By Dan Hazen / Herald Forum
To be fair, he was pretty drunk when he opened the door. He looked me over and exclaimed, “It’s never good when you show up is it?” He wasn’t wrong. As a crisis support officer (chaplain) for Marysville Fire and Police, I get called when something has gone badly. No one calls us to celebrate a birthday or attend a barbecue.
This gives the CSO a unique perspective. Like the firefighters, paramedics and the police officers we serve, we tend to encounter people on the worst days of their lives. This can become the lens through which we view the world. A landscape designer tends to see her world through the lens of lawns, hedges and flower beds. A teacher sees homes and institutions that support (or do not support) students. A law enforcement officer tends to see threats.
This viewpoint, when amplified by un-processed trauma and external pressures, can lead to a condition called hyper-vigilance. It is a state of heightened awareness and anxiety; an alertness to hidden danger. Imagine the feeling of walking alone on a dark street in the worst part of town. Now imagine feeling like that in the grocery store, at church, or your kid’s soccer game. This is not to say that all police officers experience this all the time. It is to say that this is a response to the job they do, not a condition they bring with them into the job. It is a condition shared by victims of abuse and oppression. It is not a character trait; it was done to them. It is a response.
Think about the term “first responder.” Not first producer. Not first initiator. They respond to something that happens first. It’s not like a cop-cabal met in a secret lair back in the 1980s and agreed, “Let’s start a war (on drugs), wear ballistic armor all day, become proficient in armed combat and learn to subdue violent, mentally ill criminals!” Law enforcement just responded to the society we built.
Why do fire fighters in Marysville, for example, respond in a medic unit instead of a fire truck over 80 percent of the time?
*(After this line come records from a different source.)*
(* ===== verification/OwnershipClaim.v ===== *)
(** * Ownership claims: [packages/core/ownership-claim.ts]

    Claims are files of a claim set. An exclusive claim is a directory renamed into place, so there is
    one at a time; a shared claim is a file of its own; and a claim is acquired once its owner,
    after publishing it, finds no live claim of the other mode. Each function is a program of the
    system calls it makes, on a platform that is not Windows. [process-identity.ts] is the part of
    it that a claim asks for. Paths are relative to the claim set's root; the texts of refusals
    are modelled up to the reason they give. *)

From Stdlib Require Import ZArith Lia.
From S2P Require Import Prelude.
From S2P Require Import Bytes.
From S2P Require Import Json.
From S2P Require Import FileSystem.
Open Scope Z_scope.

(** ** Data *)

Record ClaimHolder := {
  ch_path : Path;
  ch_claimId : units;
  ch_mode : ClaimMode;
  ch_owner : ClaimOwner;
  ch_startedAt : units;
  ch_details : json;
  ch_child : option ClaimOwner;
  ch_childDeclared : bool;
}.

Record ClaimHandle := {
  ha_path : Path;
  ha_claimId : units;
  ha_mode : ClaimMode;
  ha_owner : ClaimOwner;
  ha_startedAt : units;
  ha_details : json;
}.

Inductive ClaimAttempt :=
| Acquired (claim : ClaimHandle) (reaped : list ClaimHolder)
| Held (holder : ClaimHolder) (reaped : list ClaimHolder)
| WaitingFor (holders : list ClaimHolder) (pending : ClaimHandle) (reaped : list ClaimHolder).

Record ClaimSetState := {
  cs_exclusive : option ClaimHolder;
  cs_shared : list ClaimHolder;
  cs_reaped : list ClaimHolder;
}.

Record ClaimSurvey := {
  sv_live : list ClaimHolder;
  sv_dead : list ClaimHolder;
  sv_unresolved : list (Path * units);
  sv_orphans : list Path;
}.

(** What the functions throw: a refusal, an unavailable store or identity, or the error of a call. *)
Inductive claim_error :=
| ClaimRefused (claimPath : Path) (reason : units) (blockingFile : bool)
| ClaimUnavailable (reason : units)
| Errno (e : errno).
(** Programs that rely on claims under which somebody works: only shared claims go together. *)
Lemma inv_excludes w a b m i m' j :
  inv w → a ≠ b → w_inside w !! a = Some (m, i) → w_inside w !! b = Some (m', j) →
  ¬ dead w i → ¬ dead w j → m = Shared ∧ m' = Shared.
Proof.
  intros Hinv Hab Ha Hb Hdi Hdj. assert (Hcross : ∀ i j, acquired w Exclusive i → acquired w Shared j →
    i ∉ w_gone w → j ∉ w_gone w → ¬ dead w i → ¬ dead w j → False).
  { clear. intros i j (k & n & Hk & Hkn & _ & Hall) (k' & n' & Hk' & Hkn' & _ & Hall') Hi Hj Hdi Hdj.
    destruct (decide (k' < n)%nat) as [Hlt|Hge].
    - destruct (Hall k' j Hlt Hk'); done.
    - destruct (Hall' k i) as [?|?]; [lia|done|done|done]. }
  destruct (inv_inside w Hinv _ _ _ Ha) as (Hia & Haq & Hga).
  destruct (inv_inside w Hinv _ _ _ Hb) as (Hjb & Hbq & Hgb).
  assert (i ∉ w_gone w) as Hni by naive_solver. assert (j ∉ w_gone w) as Hnj by naive_solver.
  assert (Hpres : ∀ m i, acquired w m i → i ∉ w_gone w → is_Some (claim_files w m !! claim_name i)).
  { intros m0 i0 (k & _ & Hk & _) Hn. apply (inv_present w Hinv). split; [|done].
    by eapply list_elem_of_lookup_2. }
  destruct m, m'; [|by destruct (Hcross i j)|by destruct (Hcross j i)|done].
  assert (i = j) as <- by (apply (inv_one w Hinv); by apply Hpres). congruence.
Qed.
(** A world in which only the processes and the time changed. *)
Lemma inv_processes w w' :
  mono w w' → w_store w' = w_store w → w_ids w' = w_ids w → w_published w' = w_published w →
  w_gone w' = w_gone w → w_inside w' = w_inside w → inv w → inv w'.
Proof using Type.
  clear Hlaws Hpid.
  intros Hm Hs Hids Hp Hg Hin Hi. split; rewrite ?Hs, ?Hids, ?Hp, ?Hg, ?Hin; try apply Hi.
  - intros token g Ht. by apply (inv_groups _ _ w Hi), (mono_groups proc w w' Hm).
  - intros a m i Ha. destruct (inv_inside _ _ w Hi a m i Ha) as (H1 & H2 & H3).
    split_and!; [done|by eapply acquired_mono|]. intros ?. by apply (mono_dead proc w w' Hm), H3.
Qed.

(** Each program is proved, with steps of its own kind. *)
Definition pool_ok (G : nat → World → World → Prop) (c : World * (nat → prog unit)) : Prop :=
  inv (fst c) ∧ ∀ a, ok a (G a) (snd c a) (fun _ _ => True) (fst c).

Lemma pool_rely G w w' (ps : nat → prog unit) a :
  rely a w w' → ok a G (ps a) (fun _ _ => True) w → ok a G (ps a) (fun _ _ => True) w'.
Proof using Type.
  clear Hlaws Hpid. intros Hr. by apply ok_rely.
Qed.

(** A call moves only the mark of the program that makes it. *)
Lemma answers_inside a b {B} (c : call B) w w' r :
  answers proc decode_pid a c w w' r → b ≠ a → w_inside w' !! b = w_inside w !! b.
Proof using Type.
  clear Hlaws Hpid. intros Hb Hne. destruct c; cbn in Hb; try (by rewrite Hb); try (by rewrite (proj1 Hb)).
  - destruct Hb as [H|[-> _]]; [|done]. destruct (change c (w_store w)); by destruct H as [-> _].
  - by destruct Hb as (_ & _ & ->).
  - rewrite Hb. cbn. by rewrite lookup_insert_ne.
  - rewrite Hb. cbn. by rewrite lookup_delete_ne.
Qed.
Is it because they just don’t like putting out fires any more, but prefer dispensing Narcan to heroin addicts and transporting to the hospital people who refuse to take their prescription medication?
No. It is because this is what we have collectively asked of them.
The responsibility (note the compound word, “response – ability”) is ours: the citizens. We are the true first responders. Cops, firefighters and paramedics should be a second or third response, but we use them as our first response to things like parenting crises, neighborhood disputes, moral degradation, addiction, irresponsibility, mental illness, and domestic conflict, even loneliness.
This misunderstanding of roles (along with myriad other issues) have certainly created faults that we are only now addressing. But good law enforcement leaders are the first to acknowledge this because they operate in the darkness and dangers of these faults every day. So, as we continue the much-needed dialogue around police reforms, we must remember that “they” are “us.” Some of the rhetoric I read smacks of bigotry. “Cop” has become a type of person; an almost-racial epithet, as if “they” are a different category of human, a different class or type. If there is to be hope for change on issues like homelessness, mental health, racial inequity and criminal justice, it must begin in unity with law enforcement not in misguided enmity.
It was said long ago that a house divided against itself cannot stand. If we mistakenly see cops as part of some other house, we are divided and thus, defeated before we begin. Our “law enforcement community” is just part of “our community.”
Dan Hazen is community pastor at Allen Creek Community Church in Marysville.